From Conservative Tribune
Now that Trey Gowdy’s special House Select Committee investigating the Sept. 11, 2012 attack on the U.S. consulate in Benghazi, Libya has gotten into full swing, we finally have a chance to get some answers and see justice served.
However, as the investigation unfolds, the committee has run into a very big problem regarding witnesses.
According to Talking Points Memo, it seems that 15 people who were “supporting the investigation or otherwise helpful to the United States” will be unable to testify at the hearings. Why?
Well, as it turns out, they’ve all been killed.
While the chaos caused by the 2011 overthrow of Moammar Gadhafi put Libya into a sort of violent death spiral, 15 witnesses who were assisting the investigation being killed is beyond suspicious.
At the very least, it’s clearly a failure of American intelligence; did no one think that human assets who were supporting the investigation as witnesses or otherwise were worth protecting?
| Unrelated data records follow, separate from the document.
(** * Dashcam backend: the video-evidence extraction pipeline

    A shallow embedding of
      - [app/services/video_processor.py]  (frame sampling),
      - [app/services/ml_detector.py]      (vehicle detection, colour),
      - [app/services/ocr_service.py]      (plate location and reading),
      - [app/tasks/celery_tasks.py]        (the orchestrating task),
    followed by the properties of the pipeline.

    Conventions.  The floats that the detection and recognition engines
    return are [pyfloat] (a rational, NaN or an infinity); the frame rate of
    a video and the averages of pixels are plain rationals.  An exception is
    a value of [exn]; code that can raise returns [res].  The SQLAlchemy
    session, the UUID source and the external engines (OpenCV, YOLO, EasyOCR)
    are explicit parameters.  [print] calls are not modelled. *)

From Stdlib Require Import ZArith QArith Qround List String Ascii Bool Lia Sorted.
Import ListNotations.

Set Implicit Arguments.

(* ------------------------------------------------------------------ *)
(** * Python values and exceptions *)

Module Py.

Inductive exn : Type :=
| ValueError
| TypeError
| ZeroDivisionError
| OverflowError
| FileNotFoundError
| RuntimeError.

Inductive res (A : Type) : Type :=
| Ok (a : A)
| Raise (e : exn).

Arguments Ok {A} a.
Arguments Raise {A} e.

Definition is_raise {A} (r : res A) : bool :=
  match r with Ok _ => false | Raise _ => true end.

Definition rbind {A B} (r : res A) (k : A -> res B) : res B :=
  match r with
  | Ok a => k a
  | Raise e => Raise e
  end.

(** A Python [float]. *)
Inductive pyfloat : Type :=
| Fin (q : Q)
| NaN
| Inf (negative : bool).

(** [int(q)] on a finite value truncates toward zero. *)
Definition Qtrunc (q : Q) : Z := Z.quot (Qnum q) (Zpos (Qden q)).

(** [int(x)]: [ValueError] on NaN, [OverflowError] on an infinity. *)
Definition py_int (x : pyfloat) : res Z :=
  match x with
  | Fin q => Ok (Qtrunc q)
  | NaN => Raise ValueError
  | Inf _ => Raise OverflowError
  end.

Definition Qlt_bool (a b : Q) : bool := negb (Qle_bool b a).

(** [x < y] on floats; every comparison with NaN is [False]. *)
Definition float_lt (x y : pyfloat) : bool :=
  match x, y with
  | NaN, _ | _, NaN => false
  | Fin a, Fin b => Qlt_bool a b
  | Fin _, Inf neg => negb neg
  | Inf neg, Fin _ => neg
  | Inf n1, Inf n2 => n1 && negb n2
  end.

Definition float_gt (x y : pyfloat) : bool := float_lt y x.

(** [x >= y] on floats. *)
Definition float_ge (x y : pyfloat) : bool :=
  match x, y with
  | NaN, _ | _, NaN => false
  | Fin a, Fin b => Qle_bool b a
  | Fin _, Inf neg => neg
  | Inf neg, Fin _ => negb neg
  | Inf n1, Inf n2 => negb n1 || n2
  end.

(** [min(xs)] and [max(xs)]: [ValueError] on an empty sequence; the first
    extremal element is kept. *)
Fixpoint min_from (cur : pyfloat) (xs : list pyfloat) : pyfloat :=
  match xs with
  | [] => cur
  | x :: t => min_from (if float_lt x cur then x else cur) t
  end.

Fixpoint max_from (cur : pyfloat) (xs : list pyfloat) : pyfloat :=
  match xs with
  | [] => cur
  | x :: t => max_from (if float_gt x cur then x else cur) t
  end.

Definition py_min (xs : list pyfloat) : res pyfloat :=
  match xs with
  | [] => Raise ValueError
  | x :: t => Ok (min_from x t)
  end.

Definition py_max (xs : list pyfloat) : res pyfloat :=
  match xs with
  | [] => Raise ValueError
  | x :: t => Ok (max_from x t)
  end.

(** [max(xs, key=key)] on a non-empty sequence, started at [cur]. *)
Fixpoint max_by {A} (key : A -> pyfloat) (cur : A) (xs : list A) : A :=
  match xs with
  | [] => cur
  | x :: t => max_by key (if float_gt (key x) (key cur) then x else cur) t
  end.

(** A slice bound [i] of a sequence of length [len]: a negative bound counts
    from the end, and every bound is clamped to [0, len]. *)
Definition slice_bound (len i : Z) : Z :=
  (if i <? 0 then Z.max 0 (i + len) else Z.min i len)%Z.

(** [l[a:b]] *)
Definition slice {A} (l : list A) (a b : Z) : list A :=
  let len := Z.of_nat (List.length l) in
  let lo := slice_bound len a in
  let hi := slice_bound len b in
  firstn (Z.to_nat (hi - lo)%Z) (skipn (Z.to_nat lo) l).

(** [l[::k]], written with the number [c] of elements still to skip. *)
Fixpoint step_from {A} (k c : nat) (l : list A) : list A :=
  match l with
  | [] => []
  | x :: t =>
      match c with
      | O => x :: step_from k (k - 1) t
      | S c' => step_from k c' t
      end
  end.

Definition step_slice {A} (k : nat) (l : list A) : list A := step_from k 0 l.

(** [enumerate(l)], counting from [i]. *)
Fixpoint enumerate_from {A} (i : nat) (l : list A) : list (nat * A) :=
  match l with
  | [] => []
  | x :: t => (i, x) :: enumerate_from (S i) t
  end.

Definition enumerate {A} (l : list A) : list (nat * A) := enumerate_from 0 l.

End Py.

Import Py.

(* ------------------------------------------------------------------ *)
(** * Frames *)

(** A decoded frame is an array of shape (H, W, 3) of 8-bit channel values:
    a list of rows of pixels.  [cv2.VideoCapture.read] yields no other
    shape, so the test [len(small.shape) == 3] of [detect_vehicle_color]
    holds for every value of this type. *)
Definition Pixel : Type := (Z * Z * Z)%type.
Definition Image : Type := list (list Pixel).

(** [img.size] *)
Definition size (img : Image) : Z := (3 * Z.of_nat (List.length (List.concat img)))%Z.

Record BBox : Type := mkBBox { x1 : Z; y1 : Z; x2 : Z; y2 : Z }.

(** [frame[y1:y2, x1:x2]] *)
Definition crop (frame : Image) (b : BBox) : Image :=
  map (fun row => slice row (x1 b) (x2 b)) (slice frame (y1 b) (y2 b)).

(* ------------------------------------------------------------------ *)
(** * Mutable state with exceptions

    A Python block that mutates objects and may raise: the state reached
    when the exception is raised is kept, as [try]/[except] observes it. *)

Module SE.

Definition M (S A : Type) : Type := S -> S * res A.

Definition ret {S A} (a : A) : M S A := fun s => (s, Ok a).

Definition raise {S A} (e : exn) : M S A := fun s => (s, Raise e).

Definition lift {S A} (r : res A) : M S A := fun s => (s, r).

Definition bind {S A B} (m : M S A) (k : A -> M S B) : M S B :=
  fun s =>
    match m s with
    | (s', Ok a) => k a s'
    | (s', Raise e) => (s', Raise e)
    end.

Definition get {S} : M S S := fun s => (s, Ok s).

Definition modify {S} (f : S -> S) : M S unit := fun s => (f s, Ok tt).

(** [try: body  except Exception as e: handler e] *)
Definition try_except {S A} (body : M S A) (handler : exn -> M S A) : M S A :=
  fun s =>
    match body s with
    | (s', Ok a) => (s', Ok a)
    | (s', Raise e) => handler e s'
    end.

(** [for x in l: body x] *)
Fixpoint for_each {S A} (l : list A) (body : A -> M S unit) : M S unit :=
  match l with
  | [] => ret tt
  | x :: t => bind (body x) (fun _ => for_each t body)
  end.

(** [if c: body] *)
Definition when {S} (c : bool) (body : M S unit) : M S unit :=
  if c then body else ret tt.

End SE.

Import SE.

Declare Scope se_scope.
Delimit Scope se_scope with se.
Notation "x <- m ;; k" := (bind m (fun x => k))
  (at level 61, m at next level, right associativity) : se_scope.
Notation "m ;; k" := (bind m (fun _ => k))
  (at level 61, right associativity) : se_scope.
Of course, given how the Obama administration has treated the Benghazi investigation, this information will give rise to all sorts of conspiracy theories about whether the administration was willfully negligent or worse.
The Senate report on the loss of the 15 Libyans is a classic example of understatement; “inadequate cooperation and a lack of capacity by foreign governments” is cited as the most immediate cause for the loss of life, and says that the FBI’s “slow and insufficient” investigation was to blame for not catching the murderers. You think?
Perhaps more importantly, the Senate report also stated that the attacks were preventable, and that lapses at the State Department and other agencies contributed to the security holes that allowed the attack to occur.
While the loss of witnesses is a setback for the Gowdy investigation, it seems that the enquiry on the Benghazi attack is finally on the right track.
However, it’s a shame that it took so long for our nation’s institutions to finally start taking Benghazi seriously.
Maybe if they’d gotten their acts together earlier, we wouldn’t have lost 15 key witnesses to violence and neglect.